I think I'm going to wear a diaper tomorrow to catch all the shit in my pants from all the exciting pictures!

Not that I don't wear a diaper everyday anyway, but I'm getting the extra absorbent ones.
 
both of you are wrong, it's a hypothesis and it hasn't been "accepted" because there's no direct evidence yet

it makes sense but so does life originating on earth. suggesting panspermia is the only thing that makes sense leads to asking "so how did that life originate on the planet it came from?"

How is it a theory when there are rocks landing here multiple times a day containing organic material? We know this. Guess what happened when the dino extinction meteor hit Earf. We were part of the cycle ejecting billions of tons of organics into space. Panspermia is fact.

You're taking the piss. :p
 
How is it a theory when there are rocks landing here multiple times a day containing organic material? We know this. Guess what happened when the dino extinction meteor hit Earf. We were part of the cycle ejecting billions of tons of organics into space. Panspermia is fact.

You're taking the piss. :p
He's saying that it's not the only thing that causes life.
 
So, if I just go outside and jizz all over the place until a giant rock comes down and blows us all to smithereens, and then the rock that my spermies were on gets launched into space and freezes, then lands on mars and starts a whole new colony of life, would I be god?
 
So, if I just go outside and jizz all over the place until a giant rock comes down and blows us all to smithereens, and then the rock that my spermies were on gets launched into space and freezes, then lands on mars and starts a whole new colony of life, would I be god?

Pretty much, yeah.
 
How is it a theory when there are rocks landing here multiple times a day containing organic material? We know this. Guess what happened when the dino extinction meteor hit Earf. We were part of the cycle ejecting billions of tons of organics into space. Panspermia is fact.

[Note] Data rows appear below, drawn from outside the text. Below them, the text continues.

(** * ControlPID: a shallow embedding of the PID controller object

    The development follows [ControlPID.h] and [ControlPID.cpp]:

    - the C++ type [float] is IEEE 754 binary32, taken from the standard
      library's executable specification [SpecFloat] at precision 24 and
      maximal exponent 128 (round to nearest, ties to even; NaN carries no
      payload);
    - [unsigned long] is a 32-bit counter, a [Z] whose subtraction wraps;
    - the object is a record with the private members of the class, and each
      member function takes the object and returns the updated object
      (together with the returned value when it has one);
    - the clock [micros()] is an input of [Controlar]. *)

From Stdlib Require Import ZArith QArith List Bool Lia.
From Stdlib Require Import Floats.SpecFloat.
Import ListNotations.

Local Open Scope Z_scope.

(** ** Binary32 arithmetic *)

Module F32.

Definition prec : Z := 24.
Definition emax : Z := 128.

Definition float : Type := spec_float.

Definition add (x y : float) : float := SFadd prec emax x y.
Definition sub (x y : float) : float := SFsub prec emax x y.
Definition mul (x y : float) : float := SFmul prec emax x y.
Definition div (x y : float) : float := SFdiv prec emax x y.

(** C++ comparisons: every comparison with a NaN is false, except [!=]. *)
Definition eqb (x y : float) : bool := SFeqb x y.
Definition neqb (x y : float) : bool := negb (SFeqb x y).
Definition ltb (x y : float) : bool := SFltb x y.
Definition gtb (x y : float) : bool := SFltb y x.
Definition leb (x y : float) : bool := SFleb x y.

(** Conversion of an integer value to [float] (integer literals, and the
    [unsigned long] operand of a mixed expression). *)
Definition of_Z (z : Z) : float := binary_normalize prec emax z 0 false.

Definition is_nan (x : float) : bool :=
  match x with S754_nan => true | _ => false end.

(** [x] with a negative zero replaced by the positive zero: the value of
    [x + 0] in round to nearest. *)
Definition drop_zero_sign (x : float) : float :=
  match x with S754_zero true => S754_zero false | _ => x end.

(** The zeros and NaN. *)
Definition zero_or_nan (x : float) : bool :=
  match x with S754_zero _ | S754_nan => true | _ => false end.

(** Membership in the closed interval [[lo, hi]]. *)
Definition within (lo hi x : float) : bool := leb lo x && leb x hi.

End F32.

Arguments F32.add : simpl never.
Arguments F32.sub : simpl never.
Arguments F32.mul : simpl never.
Arguments F32.div : simpl never.
Arguments F32.eqb : simpl never.
Arguments F32.neqb : simpl never.
Arguments F32.ltb : simpl never.
Arguments F32.gtb : simpl never.
Arguments F32.leb : simpl never.
Arguments F32.of_Z : simpl never.

Declare Scope f32_scope.
Delimit Scope f32_scope with f32.
Infix "+" := F32.add : f32_scope.
Infix "-" := F32.sub : f32_scope.
Infix "*" := F32.mul : f32_scope.
Infix "/" := F32.div : f32_scope.
Infix "==" := F32.eqb (at level 70, no associativity) : f32_scope.
Infix "!=" := F32.neqb (at level 70, no associativity) : f32_scope.
Infix "<" := F32.ltb : f32_scope.
Infix ">" := F32.gtb : f32_scope.

Definition float : Type := F32.float.

(** ** [unsigned long] *)

Definition ulong : Type := Z.
Definition ULONG_MOD : Z := 2 ^ 32.

(** [a - b] on [unsigned long] operands. *)
Definition ulong_sub (a b : ulong) : ulong := (a - b) mod ULONG_MOD.

(** ** What [Arduino.h] provides

    [Arduino.h] is included by the sources but is not part of the repository.
    The Arduino core defines [min] and [max] as the macros
    [((a)<(b)?(a):(b))] and [((a)>(b)?(a):(b))]. *)

Definition min (a b : float) : float := if (a < b)%f32 then a else b.
Definition max (a b : float) : float := if (a > b)%f32 then a else b.

Arguments min : simpl never.
Arguments max : simpl never.
Arguments ulong_sub : simpl never.

(** ** The object *)

Record controlPID : Type := mkPID {
  Salida : float;
  Proporcional : float;
  Integral : float;
  Derivativo : float;
  Kp : float;
  Ti : float;
  Td : float;
  TiempoAnterior : ulong;
  ErrorAnterior : float;
  LimitaSalida : bool;
  LimitaIntegral : bool;
  CondicionaIntegral : bool;
  SalidaMax : float;
  SalidaMin : float
}.

(** [const float MILLON=1e6] *)
Definition MILLON : float := F32.of_Z 1000000.

(** The literal [0] assigned to, or compared with, a [float]. *)
Definition cero : float := F32.of_Z 0.

Arguments MILLON : simpl never.
Arguments cero : simpl never.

You're taking the piss. :p

A. it's not a theory, it's a hypothesis

2. just because something contains organic material doesn't mean that organic material will lead to life nor does it mean that organic material wasn't already on the earth long before any comets carrying it slammed into it

panspermia is far from fact. I think it's likely but until we find actual life on a comet we don't have any solid evidence
 
A. it's not a theory, it's a hypothesis

2. just because something contains organic material doesn't mean that organic material will lead to life nor does it mean that organic material wasn't already on the earth long before any comets carrying it slammed into it

panspermia is far from fact. I think it's likely but until we find actual life on a comet we don't have any solid evidence

K
 
Guardian publishes a retraction, of sorts.
sad.gif


Quote
The Guardian’s story “Philae comet could be home to alien life, say scientists” has been met with scepticism and outright dismissal by leading comet experts.

The people behind the headline are Chandra Wickramasinghe, University of Buckingham, and Max Wallis, University of Cardiff. Today, the Daily Mirror reported Wickramasinghe as saying, “Data from the comet seems to unequivocally point to micro-organisms being involved.”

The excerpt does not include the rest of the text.